Dr. Rosen: There’s a certain subset of hospitalists that really enjoy doing procedures. Of course, most of the people in medical school who enjoyed working with their hands went into some kind of surgical specialty. However, there’s a subset of us who wanted to do the cognitive work of internal medicine and hospital medicine but who still do enjoy doing procedures. This proceduralist niche is perfect for us. We like the challenge of it, the feeling of being rewarded with a clear beginning and end to doing procedures, the immediate gratification of completing a task and seeing how we have helped a patient. Also, variety is the spice of life—it’s nice to change up the pace of hospitalist work from time to time. I actually believe that many hospitalists enjoy, or used to enjoy, doing procedures, it’s just a matter of whether they have the time, training, and skills to do them safely.
HN: Is there value in recognizing proceduralists as their own subspecialty?
Dr. Rosen: I don’t know if a formal subspecialty is warranted. In a sense, doing these procedures is simply part of the whole process of providing excellent care for a patient. But carving out the proceduralist niche within the hospitalist movement does make a lot of sense, both for patient safety reasons, as well as for the educational benefits. I also believe each institution should have in place meaningful credentialing and proctoring criteria for physicians to perform procedures, which should also include the use of ultrasound for procedural guidance. However, at this time, I do not think a formal subspecialty is necessary to achieve our goals.
HN: You do a lot of teaching on procedural safety. Where are the gaps in knowledge?
Dr. Rosen: The first glaring gap is that most hospitalists are still not that familiar or comfortable with an ultrasound machine. It’s not really something we learn anywhere in our training. It’s traditionally been a radiology thing. But now with ultrasound machines being portable and of higher quality, it’s really a tool that we shouldn’t ignore. It has been said that ultrasound is the stethoscope of the 21st century, but like any new technology, people need to be trained on its proper use and utility in order to reap the benefit. Another area where hospitalists are lacking involves the comfort and confidence to do the procedures safely. That all comes back to proper training on the front end and whether or not they are doing enough of these procedures on an ongoing basis to keep their skills honed.

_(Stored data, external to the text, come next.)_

(** ** Action boosts *)

(** The boost table away from the falsy value: a watch time, a rating that
    is not 0, and the three constant rows. *)
Lemma actionTypeBoost_table (value : R) :
  actionTypeBoost "watchTime" (Some value) = Rmin 1.2 (value / 60)
  /\ (value <> 0 -> actionTypeBoost "rate" (Some value) = value / 10)
  /\ actionTypeBoost "add_watchlist" (Some value) = 0.7
  /\ actionTypeBoost "view" (Some value) = 0.5
  /\ actionTypeBoost "click" (Some value) = 0.4.
Proof.
  unfold actionTypeBoost; cbn [String.eqb Ascii.eqb Bool.eqb jsOrOpt].
  rewrite jsOr_zero.
  repeat split. intros Hv. rewrite jsOr_nonzero by assumption. reflexivity.
Qed.

Lemma actionTypeBoost_missing_rate : actionTypeBoost "rate" None = 5 / 10.
Proof. reflexivity. Qed.

(** C10, at the rating value 0: the boost of a [rate] action is 0.5, the one
    of a missing value, and not 0/10. *)
Theorem C10_rate_zero_boost :
  actionTypeBoost "rate" (Some 0) = 0.5
  /\ actionTypeBoost "rate" (Some 0) <> 0 / 10.
Proof.
  assert (H : actionTypeBoost "rate" (Some 0) = 0.5).
  { unfold actionTypeBoost; cbn [String.eqb Ascii.eqb Bool.eqb jsOrOpt].
    rewrite jsOr_falsy. lra. }
  split; [exact H | rewrite H; lra].
Qed.

(** The sibling reading of the same value: in the profile builder a rating of
    0 is the strongest negative signal. *)
Lemma normalizeRatingSignal_zero : normalizeRatingSignal 0 = -1.
Proof.
  unfold normalizeRatingSignal.
  rewrite Rmin_right by lra. rewrite Rmax_left by lra. reflexivity.
Qed.

(** ** Score bounds *)

Lemma ln_10000_pos : 0 < ln 10000.
Proof.
  rewrite <- ln_1. apply ln_increasing; lra.
Qed.

(** Up to 9999 ratings the popularity score stays in [0,1]. *)
Lemma calculatePopularityScore_bounds (movie : Movie) :
  0 <= m_popularity movie <= 100 ->
  0 <= m_averageRating movie <= 10 ->
  0 <= m_ratingCount movie <= 9999 ->
  0 <= calculatePopularityScore movie <= 1.
Proof.
  intros Hp Ha Hc. unfold calculatePopularityScore. rewrite !jsOr_zero.
  pose proof ln_10000_pos as Hpos.
  assert (Hlo : 0 <= ln (m_ratingCount movie + 1)).
  { rewrite <- ln_1. destruct (Req_dec_T (m_ratingCount movie) 0) as [-> | Hne].
    - replace (0 + 1) with 1 by ring. lra.
    - left. apply ln_increasing; lra. }
  assert (Hhi : ln (m_ratingCount movie + 1) <= ln 10000).
  { destruct (Req_dec_T (m_ratingCount movie) 9999) as [-> | Hne].
    - replace (9999 + 1) with 10000 by lra. lra.
    - left. apply ln_increasing; lra. }
  assert (Hq : 0 <= ln (m_ratingCount movie + 1) / ln 10000 <= 1).
  { split.
    - apply div_nonneg; assumption.
    - apply (Rmult_le_reg_r (ln 10000)); [assumption |].
      unfold Rdiv. rewrite Rmult_assoc, Rinv_l by lra. lra. }
  lra.
Qed.

(** The scorers that go through [normalizeScore] stay in [0,1]. *)
Lemma calculateContentSimilarity_bounds (movie : Movie) (preferences : Preferences) :
  0 <= calculateContentSimilarity movie preferences <= 1.
Proof. unfold calculateContentSimilarity. apply normalizeScore_bounds. Qed.

Lemma calculateSessionSimilarity_bounds (movie : Movie) (signals : SessionSignals) :
  0 <= calculateSessionSimilarity movie signals <= 1.
Proof.
  unfold calculateSessionSimilarity.
  destruct (Req_dec_T (sig_totalWeight signals) 0); [lra |].
  apply normalizeScore_bounds.
Qed.

Lemma calculateRuleScore_bounds (movie : Movie) (rulePreferences : RulePreferences) :
  0 <= calculateRuleScore movie rulePreferences <= 1.
Proof. unfold calculateRuleScore. apply normalizeScore_bounds. Qed.

Lemma calculateCollaborativeScore_bounds
    (getUserActions : string -> nat -> option string -> option (list Action))
    (movieId : Z) (similarUsers : list SimilarUser) (score : R) :
  calculateCollaborativeScore getUserActions movieId similarUsers = Some score ->
  0 <= score <= 1.
Proof.
  unfold calculateCollaborativeScore.
  destruct (List.length similarUsers =? 0)%nat.
  - intros [= <-]. lra.
  - destruct (collaborativeLoop getUserActions movieId similarUsers 0 0)
      as [[totalWeight weightedSum] |]; [| discriminate].
    intros [= <-]. destruct (Rlt_dec 0 totalWeight); [| lra].
    apply normalizeScore_bounds.
Qed.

HN: The emergence of proceduralists has been one of the evolutions in the hospitalist movement. What do you think could be the next big trend in the specialty?
Dr. Rosen: I believe that hospitalists are going to become more and more involved in assisting with safe transitions of care from the acute side to subacute to home. I think we will need to broaden our traditional role of just taking care of hospitalized patients in order to adopt a more patient-centric, longitudinal view of their care. One of the Achilles heels of hospital medicine has always been multiple hand-offs. Every time you hand off, there is a voltage drop of information and this works to the detriment of the patient. Whether it has to do with robust medicine reconciliation, arranging follow-up appointments, doing home visits, providing skilled nursing care, or simply making sure that the patient or family members have someone to call in case of questions, hospitalists will more and more be seen as the team who can, and must, solve these problems. As health care reform, accountable care organizations, and changes in reimbursement work their way through the system, we are going to be held more accountable for quality and outcomes, rather than just RVUs [relative value units]. Hospitalist programs of the future will play an instrumental role in helping patients transition more seamlessly across what has traditionally been inefficient systems involving multiple, fragmented silos of care.